**EXERCISE OBJECTIVE**
Repeat exactly what appears from the opening line of the listing to the line with "match goal with", inclusive.

━━━━━━

Lemma write_product_writes (w : World) (path src_crs : string) (tr : option Affine)
    (h wd : Z) (classification : list Z) (u : unit) :
  outcome_of (write_product w path src_crs tr h wd classification) = Ok u ->
  In (EvRasterWrite path h wd classification)
     (trace (write_product w path src_crs tr h wd classification)).
Proof.
  unfold write_product. cbv zeta.
  match goal with
  | |- context [gtiff_create w path ?p] =>
      destruct (gtiff_create w path p) as [[]|msg]; [|cbn; discriminate]
  end.
  intros _.
  apply in_bind_later with tt; [reflexivity|].
  apply in_bind_later with tt; [reflexivity|].
  apply in_bind_first. now left.
Qed.

(** A run of [train_and_classify] that returns. *)
Lemma train_and_classify_ok (w : World) (config : Config)
    (band_urls : PyDict.dict string) (src_crs : string) (src_bounds : Bounds)
    (ts : TrainingSet) (res : ClassificationResult) :
  outcome_of (train_and_classify w config band_urls src_crs src_bounds ts) = Ok res ->
  exists nir data,
    (3 <= List.length (feature_matrix ts))%nat
    /\ In (EvRasterWrite (output_path config) (nd_rows nir) (nd_cols nir) data)
          (trace (train_and_classify w config band_urls src_crs src_bounds ts))
    /\ res_width res = nd_cols nir
    /\ res_height res = nd_rows nir
    /\ res_classes_in_output res = unique_classes data
    /\ res_classes_sampled res = sorted (sampled_classes ts)
    /\ res_class_names res = class_info (training_data config)
    /\ res_training_samples res = List.length (feature_matrix ts)
    /\ res_success res = true
    /\ res_output_path res = output_path config
    /\ res_crs res = src_crs.
Proof.
  unfold train_and_classify.
  destruct (Nat.ltb (List.length (feature_matrix ts)) 3) eqn:Hguard; [discriminate|].
  apply Nat.ltb_ge in Hguard.
  rewrite outcome_bind.
  destruct (outcome_of (train _ _ _)) as [[[scaler clf] acc]|] eqn:Htrain; [|discriminate].
  rewrite outcome_bind.
  destruct (outcome_of (region_of_interest _ _ _ _)) as [[[[wl wb] wr] wt]|] eqn:Hroi;
    [|discriminate].
  rewrite outcome_bind.
  destruct (outcome_of (read_bands _ _ _ _ _ _ _)) as [st|] eqn:Hread; [|discriminate].
  rewrite outcome_bind.
  destruct (outcome_of (lift (PyDict.subscript (band_data st) "nir"))) as [nir|] eqn:Hnir;
    [|discriminate].
  unfold shape. rewrite outcome_bind.
  destruct (outcome_of (lift (build_pixels _ _ _ _))) as [pixels|] eqn:Hpixels;
    [|discriminate].
  rewrite outcome_bind.
  destruct (outcome_of (classify_pixels _ _ _ _ _)) as [data|] eqn:Hcls; [|discriminate].
  rewrite outcome_bind.
  destruct (outcome_of (write_product _ _ _ _ _ _ _)) as [u|] eqn:Hwrite; [|discriminate].
  cbn [ret outcome_of snd]. intros [= <-].
  exists nir, data. split; [assumption|]. split; [|repeat split; reflexivity].
  eapply in_bind_later; [exact Htrain|].
  eapply in_bind_later; [exact Hroi|].
  eapply in_bind_later; [exact Hread|].
  eapply in_bind_later; [exact Hnir|].
  eapply in_bind_later; [exact Hpixels|].
  eapply in_bind_later; [exact Hcls|].
  apply in_bind_first. eapply write_product_writes. exact Hwrite.
Qed.

(** *** [np.unique] of the positive entries *)

Lemma increasing_from (f : Z -> bool) (n : nat) :
  forall a, increasing (filter f (map Z.of_nat (seq a n)))
            /\ Forall (fun v => Z.of_nat a <= v) (filter f (map Z.of_nat (seq a n))).
Proof.
  induction n as [|n IH]; intros a; cbn [seq map filter].
  - split; [exact I | constructor].
  - destruct (IH (S a)) as [Hinc Hall].
    assert (Hall' : Forall (fun v => Z.of_nat a <= v) (filter f (map Z.of_nat (seq (S a) n)))).
    { eapply Forall_impl; [|exact Hall]. cbv beta. intros v Hv. lia. }
    destruct (f (Z.of_nat a)); [|auto]. split.
    + destruct (filter f (map Z.of_nat (seq (S a) n))) as [|y r] eqn:E; [exact I|].
      cbn [increasing]. split; [|exact Hinc]. inversion Hall. lia.
    + constructor; [lia | assumption].
Qed.

Lemma in_unique_classes (classification : list Z) (v : Z) :
  In v (unique_classes classification) <-> 1 <= v <= 255 /\ In v classification.
Proof.
  unfold unique_classes. rewrite filter_In, in_map_iff. split.
  - intros [(k & <- & Hk) Hex]. apply in_seq in Hk.
    apply existsb_exists in Hex as (x & Hx & Heq). apply Z.eqb_eq in Heq. subst x.
    split; [lia | assumption].
  - intros [Hv Hin]. split.
    + exists (Z.to_nat v). split; [lia|]. apply in_seq. lia.
    + apply existsb_exists. exists v. split; [assumption | apply Z.eqb_refl].
Qed.

(** X11: a run that returns has written a raster of the returned height and
    width to the output path; its summary reports success and at least
    3 training samples, and [classes_in_output] lists the values of the
    raster other than 0, each once, in increasing order. *)
Theorem the_summary_describes_the_written_raster (w : World) (config : Config)
    (band_urls : PyDict.dict string) (src_crs : string) (src_bounds : Bounds)
    (ts : TrainingSet) (res : ClassificationResult) :
  let run := train_and_classify w config band_urls src_crs src_bounds ts in
  outcome_of run = Ok res ->
  res_success res = true
  /\ res_training_samples res = List.length (feature_matrix ts)
  /\ (3 <= res_training_samples res)%nat
  /\ exists data,
       In (EvRasterWrite (output_path config) (res_height res) (res_width res) data)
          (trace run)
       /\ increasing (res_classes_in_output res)
       /\ forall v, In v (res_classes_in_output res) <-> In v data /\ v <> 0.
Proof.
  cbv zeta. intros Hrun.
  destruct (train_and_classify_ok _ _ _ _ _ _ _ Hrun)
    as (nir & data & Hrows & Hin & -> & -> & -> & _ & _ & -> & -> & _).
  repeat split; try assumption.
  exists data. split; [assumption|]. split.
  - apply (increasing_from _ 255 1).
  - intros v. rewrite in_unique_classes.
    apply written_raster_inv in Hin
      as (scaler & clf & wl & wb & wr & wt & st & nir' & pixels
          & _ & _ & _ & _ & _ & Hcls & _).
    apply classified_bytes in Hcls as [_ Hbytes]. rewrite Forall_forall in Hbytes.
    split; [intros [Hv Hd]; split; [assumption | lia]|].
    intros [Hd Hv]. split; [|assumption]. specialize (Hbytes v Hd). lia.
Qed.

Lemma the_written_raster_is_a_grid_of_bytes_witness :
  0 <= 4
  /\ 0 <= 4
  /\ List.length [0; 1; 1; 1; 0; 1; 1; 1; 0; 1; 1; 1; 0; 1; 1; 1] = Z.to_nat (4 * 4)
  /\ Forall (fun v => 0 <= v <= 255) [0; 1; 1; 1; 0; 1; 1; 1; 0; 1; 1; 1; 0; 1; 1; 1].
Proof.
  apply (the_written_raster_is_a_grid_of_bytes Demo.world
           (Demo.config "item/all" Demo.one_class)
           (get_band_urls_for_item Demo.world (Demo.scene "primary/" Demo.all_bands))
           "EPSG:32633" (bounds (Demo.raster 3000)) (demo_training_set Demo.one_class)
           "out.tif").
  vm_compute. repeat (first [left; reflexivity | right]).
Defined.

Lemma the_summary_describes_the_written_raster_witness :
  exists res,
    outcome_of (demo_run Demo.one_class) = Ok res
    /\ res_success res = true
    /\ res_training_samples res = List.length (feature_matrix (demo_training_set Demo.one_class))
    /\ (3 <= res_training_samples res)%nat
    /\ exists data,
         In (EvRasterWrite "out.tif" (res_height res) (res_width res) data)
            (trace (demo_run Demo.one_class))
         /\ increasing (res_classes_in_output res)
         /\ forall v, In v (res_classes_in_output res) <-> In v data /\ v <> 0.
Proof.
  destruct (outcome_of (demo_run Demo.one_class)) as [res | e] eqn:Hrun.
  - exists res. split; [reflexivity|].
    exact (the_summary_describes_the_written_raster Demo.world
             (Demo.config "item/all" Demo.one_class)
             (get_band_urls_for_item Demo.world (Demo.scene "primary/" Demo.all_bands))
             "EPSG:32633" (bounds (Demo.raster 3000)) (demo_training_set Demo.one_class)
             res Hrun).
  - exfalso.
    assert (Hok : is_ok (outcome_of (demo_run Demo.one_class)) = true)
      by (vm_compute; reflexivity).
    rewrite Hrun in Hok. discriminate Hok.
Defined.

(** ** The names of the classes *)

Lemma to_int_proper (n : Z) :
  Z.to_int n <> Decimal.Pos Decimal.Nil /\ Z.to_int n <> Decimal.Neg Decimal.Nil.
Proof.
  split; intros H; pose proof (DecimalZ.of_to n) as Hn; rewrite H in Hn;
    cbn in Hn; subst n; discriminate H.
Qed.
(** X18.  The query that [get_stats] builds from its request arguments is
    parsed back by [fetch_email_stats] into the same filters: for a date
    text without space and colon, the cutoff is 1000 times what the local
    clock gives for that text (no cutoff when the clock rejects it), and
    for a category among social, promotions, updates and forums the label
    is [CATEGORY_] followed by its upper-case form, while the category
    [all] or no category gives no label. *)
Theorem built_query_parses_back (mktime : LocalTime) (b c : string) :
  b <> EmptyString ->
  PyStr.has_char " " b = false -> PyStr.has_char ":" b = false ->
  c ∈ ["social"; "promotions"; "updates"; "forums"] ->
  let cutoff := match mktime b with
                | Some t => Some (t * 1000)%Z
                | None => None
                end in
  query_filters mktime (build_query (Some b) None) = (cutoff, None) /\
  query_filters mktime (build_query (Some b) (Some "all")) = (cutoff, None) /\
  query_filters mktime (build_query (Some b) (Some c))
  = (cutoff, Some ("CATEGORY_" +:+ PyStr.upper c)) /\
  query_filters mktime (build_query None (Some c))
  = (None, Some ("CATEGORY_" +:+ PyStr.upper c)) /\
  query_filters mktime (build_query None None) = (None, None).
Proof. apply query_filters_built. Qed.

Lemma built_query_parses_back_witness :
  query_filters UTC.mktime (build_query (Some "2023-06-01") (Some "social"))
  = (Some 1685577600000%Z, Some "CATEGORY_SOCIAL").
Proof.
  refine (proj1 (proj2 (proj2
    (built_query_parses_back UTC.mktime "2023-06-01" "social" _ _ _ _)))).
  - discriminate.
  - reflexivity.
  - reflexivity.
  - apply elem_of_cons. by left.
Defined.

(** ** The handlers of [app.py] over the core *)

Lemma fetch_email_stats_filters (mktime : LocalTime) (d : Disk)
    (q1 q2 : option string) :
  query_filters mktime q1 = query_filters mktime q2 ->
  fetch_email_stats mktime d q1 = fetch_email_stats mktime d q2.
Proof. unfold fetch_email_stats. by intros ->. Qed.

Lemma total_scanned_survivors (mktime : LocalTime) (d : Disk)
    (query : option string) :
  exists r, fetch_email_stats mktime d query = Ok r /\
    total_scanned r
    = length (survivors (query_filters mktime query).1
                (query_filters mktime query).2 (map_to_list (persisted d))).
Proof.
  destruct (fetch_email_stats_result mktime d query) as (r & Hr & _ & Ht & _).
  exists r. split; [done|]. rewrite Ht. apply aggregate_loop_inv.
Qed.

(** X19.  A stats request with a date and a category, the date text
    being not empty and holding neither a space nor a colon, and the
    category being one of social, promotions, updates and forums.  When
    the local clock gives [t], not zero, for the date text, an authorized
    [get_stats] answers with a total that is the number of cached records
    whose [last_date] is before [1000 * t] and whose labels contain the
    label of the category; an unauthorized request gets the 401 reply. *)
Theorem get_stats_applies_filters (mktime : LocalTime) (d : Disk)
    (b c : string) (t : Z) :
  b <> EmptyString ->
  PyStr.has_char " " b = false -> PyStr.has_char ":" b = false ->
  c ∈ ["social"; "promotions"; "updates"; "forums"] ->
  mktime b = Some t -> t <> 0%Z ->
  get_stats false mktime d (Some b) (Some c) = Unauthorized /\
  exists r, get_stats true mktime d (Some b) (Some c) = Reply r /\
    total_scanned r
    = length (filter (fun it : string * CacheRecord =>
                        (record_ts it.2 < t * 1000)%Z /\
                        "CATEGORY_" +:+ PyStr.upper c ∈ default [] (labels it.2))
                (map_to_list (persisted d))).
Proof.
  intros Hne Hsp Hco Hc Ht Ht0. split; [done|]. unfold get_stats. simpl.
  destruct (total_scanned_survivors mktime d (build_query (Some b) (Some c)))
    as (r & -> & Htot).
  exists r. split; [done|]. rewrite Htot.
  destruct (query_filters_built mktime b c Hne Hsp Hco Hc) as (_ & _ & -> & _).
  rewrite Ht. simpl. unfold survivors. f_equal. apply list_filter_iff.
  intros [mid data]. simpl. unfold survives, date_excludes, category_excludes.
  rewrite bool_decide_eq_true_2 by lia. simpl.
  rewrite andb_true_iff, !negb_true_iff, !bool_decide_eq_false. split.
  - intros [H1 H2]. split; [lia|]. by apply dec_stable.
  - intros [H1 H2]. split; [lia|]. by intros ?.
Qed.
(** The batch request [signalfd_ctx_init] builds holds the entry of
    [kqueue_event_init] and one EVFILT_SIGNAL entry for each member of the
    set between 1 and [_SIG_MAXSIG], each once; members above
    [_SIG_MAXSIG] are not registered.  For a set that fits [sigset_t] the
    registered signals are exactly the set. *)
Theorem init_batch_covers_the_set p sfd :
  (forall s, KevSignal s ∈ init_kevs p sfd [KevUser] <->
             1 <= s <= SIG_MAXSIG p /\ sigismember (sigs sfd) s = true) /\
  NoDup (init_kevs p sfd [KevUser]) /\
  (wf_sigset p (sigs sfd) ->
   kev_signals (init_kevs p sfd [KevUser]) = sigs sfd).
Proof.
  split; [|split; [|apply init_kevs_observes]].
  - intros s. unfold init_kevs. rewrite elem_of_app, list_elem_of_singleton.
    rewrite list_elem_of_fmap. split.
    + intros [Hs|(s' & Heq & Hs')]; [discriminate|]. simplify_eq.
      apply list_elem_of_filter in Hs' as [Hm Hs'].
      apply elem_of_seqZ in Hs'. split; [lia|exact Hm].
    + intros [Hr Hm]. right. exists s. split; [reflexivity|].
      apply list_elem_of_filter. split; [exact Hm|].
      apply elem_of_seqZ. lia.
  - unfold init_kevs. apply NoDup_app. split; [apply NoDup_singleton|]. split.
    + intros k Hk%list_elem_of_singleton Hin. subst k.
      apply list_elem_of_fmap in Hin as (s & Heq & _). discriminate.
    + apply NoDup_fmap_2; [by intros ?? [=]|].
      apply NoDup_filter, NoDup_seqZ.
Qed.
(** * AI image renamer: item collection, naming sanitizer, batch sequencer

    A shallow embedding of [App.tsx] (the item collection and its handlers)
    and of [services/geminiService.ts] (the generation service), with the
    properties the specification states about them.

    JavaScript strings are sequences of UTF-16 code units; the React state
    [processedImages] is an array, modelled as a list that every handler
    replaces as a whole through its updater function. *)

From Stdlib Require Import List NArith ZArith Lia Bool String Ascii.
From Stdlib Require Import Sorted Permutation DecimalPos.
Import ListNotations.

Local Open Scope N_scope.

(* ===================================================================== *)
(** * JavaScript strings and the array built-ins the program uses *)
(* ===================================================================== *)

Module JS.

Definition codeunit := N.
Definition jsstring := list codeunit.

(** An ASCII literal as a sequence of code units. *)
Definition lit (s : string) : jsstring :=
  map N_of_ascii (list_ascii_of_string s).

Definition unit_eqb (a b : codeunit) : bool := N.eqb a b.

Fixpoint str_eqb (a b : jsstring) : bool :=
  match a, b with
  | [], [] => true
  | x :: a', y :: b' => unit_eqb x y && str_eqb a' b'
  | _, _ => false
  end.

(** [!!s] for a string: the empty string is the only falsy one. *)
Definition truthy (s : jsstring) : bool :=
  match s with [] => false | _ :: _ => true end.

(** Code-unit order, the order of [<] on strings and of [Array.prototype.sort]
    without a comparator. *)
Fixpoint str_leb (a b : jsstring) : bool :=
  match a, b with
  | [], _ => true
  | _ :: _, [] => false
  | x :: a', y :: b' =>
      if N.ltb x y then true
      else if N.ltb y x then false
      else str_leb a' b'
  end.

Definition str_le (a b : jsstring) : Prop := str_leb a b = true.

(** [Array.prototype.sort] is stable; with a consistent ordering its result
    is the stable insertion of every element, from the last to the first. *)
Section Sort.
Context {A : Type}.
Variable leb : A -> A -> bool.

Fixpoint insert_sorted (x : A) (l : list A) : list A :=
  match l with
  | [] => [x]
  | y :: l' => if leb x y then x :: y :: l' else y :: insert_sorted x l'
  end.

Fixpoint sort_by (l : list A) : list A :=
  match l with
  | [] => []
  | x :: l' => insert_sorted x (sort_by l')
  end.

End Sort.

(** [arr.sort()] on an array of strings. *)
Definition sort (l : list jsstring) : list jsstring := sort_by str_leb l.

(** [arr.sort(cmp)]: [cmp a b <= 0] keeps [a] before [b]. *)
Definition sort_with {A : Type} (cmp : A -> A -> Z) (l : list A) : list A :=
  sort_by (fun a b => Z.leb (cmp a b) 0) l.

(** [arr.includes(k)] on an array of strings. *)
Definition includes (l : list jsstring) (k : jsstring) : bool :=
  existsb (str_eqb k) l.

(** [arr.join(sep)]. *)
Fixpoint join (sep : jsstring) (l : list jsstring) : jsstring :=
  match l with
  | [] => []
  | [s] => s
  | s :: l' => s ++ sep ++ join sep l'
  end.

(** [s.startsWith(p)]. *)
Fixpoint startsWith (s p : jsstring) : bool :=
  match p, s with
  | [], _ => true
  | _ :: _, [] => false
  | y :: p', x :: s' => unit_eqb x y && startsWith s' p'
  end.

(** [s.includes(p)] on strings: [p] occurs at some position of [s]. *)
Fixpoint str_includes (s p : jsstring) : bool :=
  startsWith s p ||
  match s with
  | [] => false
  | _ :: s' => str_includes s' p
  end.

(** [s.lastIndexOf(c)] for a one-unit pattern: the greatest index holding
    [c], or -1. *)
Fixpoint lastIndexOf_from (i : Z) (c : codeunit) (s : jsstring) : Z :=
  match s with
  | [] => (-1)%Z
  | x :: s' =>
      let r := lastIndexOf_from (i + 1)%Z c s' in
      if (0 <=? r)%Z then r else if unit_eqb x c then i else (-1)%Z
  end.

Definition lastIndexOf (s : jsstring) (c : codeunit) : Z :=
  lastIndexOf_from 0%Z c s.

(** [s.slice(start)]: a negative start counts from the end and is clamped
    at 0; a start past the end gives the empty string. *)
Definition slice (s : jsstring) (start : Z) : jsstring :=
  let len := Z.of_nat (List.length s) in
  let from := if (start <? 0)%Z then Z.max (len + start) 0 else Z.min start len in
  skipn (Z.to_nat from) s.

(** Decimal digits of a natural number, most significant first. *)
Fixpoint uint_units (u : Decimal.uint) : jsstring :=
  match u with
  | Decimal.Nil => []
  | Decimal.D0 u' => 48 :: uint_units u'
  | Decimal.D1 u' => 49 :: uint_units u'
  | Decimal.D2 u' => 50 :: uint_units u'
  | Decimal.D3 u' => 51 :: uint_units u'
  | Decimal.D4 u' => 52 :: uint_units u'
  | Decimal.D5 u' => 53 :: uint_units u'
  | Decimal.D6 u' => 54 :: uint_units u'
  | Decimal.D7 u' => 55 :: uint_units u'
  | Decimal.D8 u' => 56 :: uint_units u'
  | Decimal.D9 u' => 57 :: uint_units u'
  end.

Definition natToString (n : N) : jsstring := uint_units (N.to_uint n).

(** [String(z)] for an integral Number below 10^21 in magnitude. *)
Definition intToString (z : Z) : jsstring :=
  if (z <? 0)%Z then 45 :: natToString (Z.to_N (- z)) else natToString (Z.to_N z).

(** WhiteSpace and LineTerminator code units: what [String.prototype.trim]
    removes and what [\s] matches. *)
Definition isWhiteSpace (c : codeunit) : bool :=
  ((9 <=? c) && (c <=? 13)) || (c =? 32) || (c =? 160) || (c =? 5760)
  || ((8192 <=? c) && (c <=? 8202)) || (c =? 8232) || (c =? 8233)
  || (c =? 8239) || (c =? 8287) || (c =? 12288) || (c =? 65279).

Fixpoint trimStart (s : jsstring) : jsstring :=
  match s with
  | [] => []
  | c :: s' => if isWhiteSpace c then trimStart s' else s
  end.

Definition trimEnd (s : jsstring) : jsstring := rev (trimStart (rev s)).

━━━━━━

**RESULT OF THIS EXERCISE**
Lemma write_product_writes (w : World) (path src_crs : string) (tr : option Affine)
    (h wd : Z) (classification : list Z) (u : unit) :
  outcome_of (write_product w path src_crs tr h wd classification) = Ok u ->
  In (EvRasterWrite path h wd classification)
     (trace (write_product w path src_crs tr h wd classification)).
Proof.
  unfold write_product. cbv zeta.
  match goal with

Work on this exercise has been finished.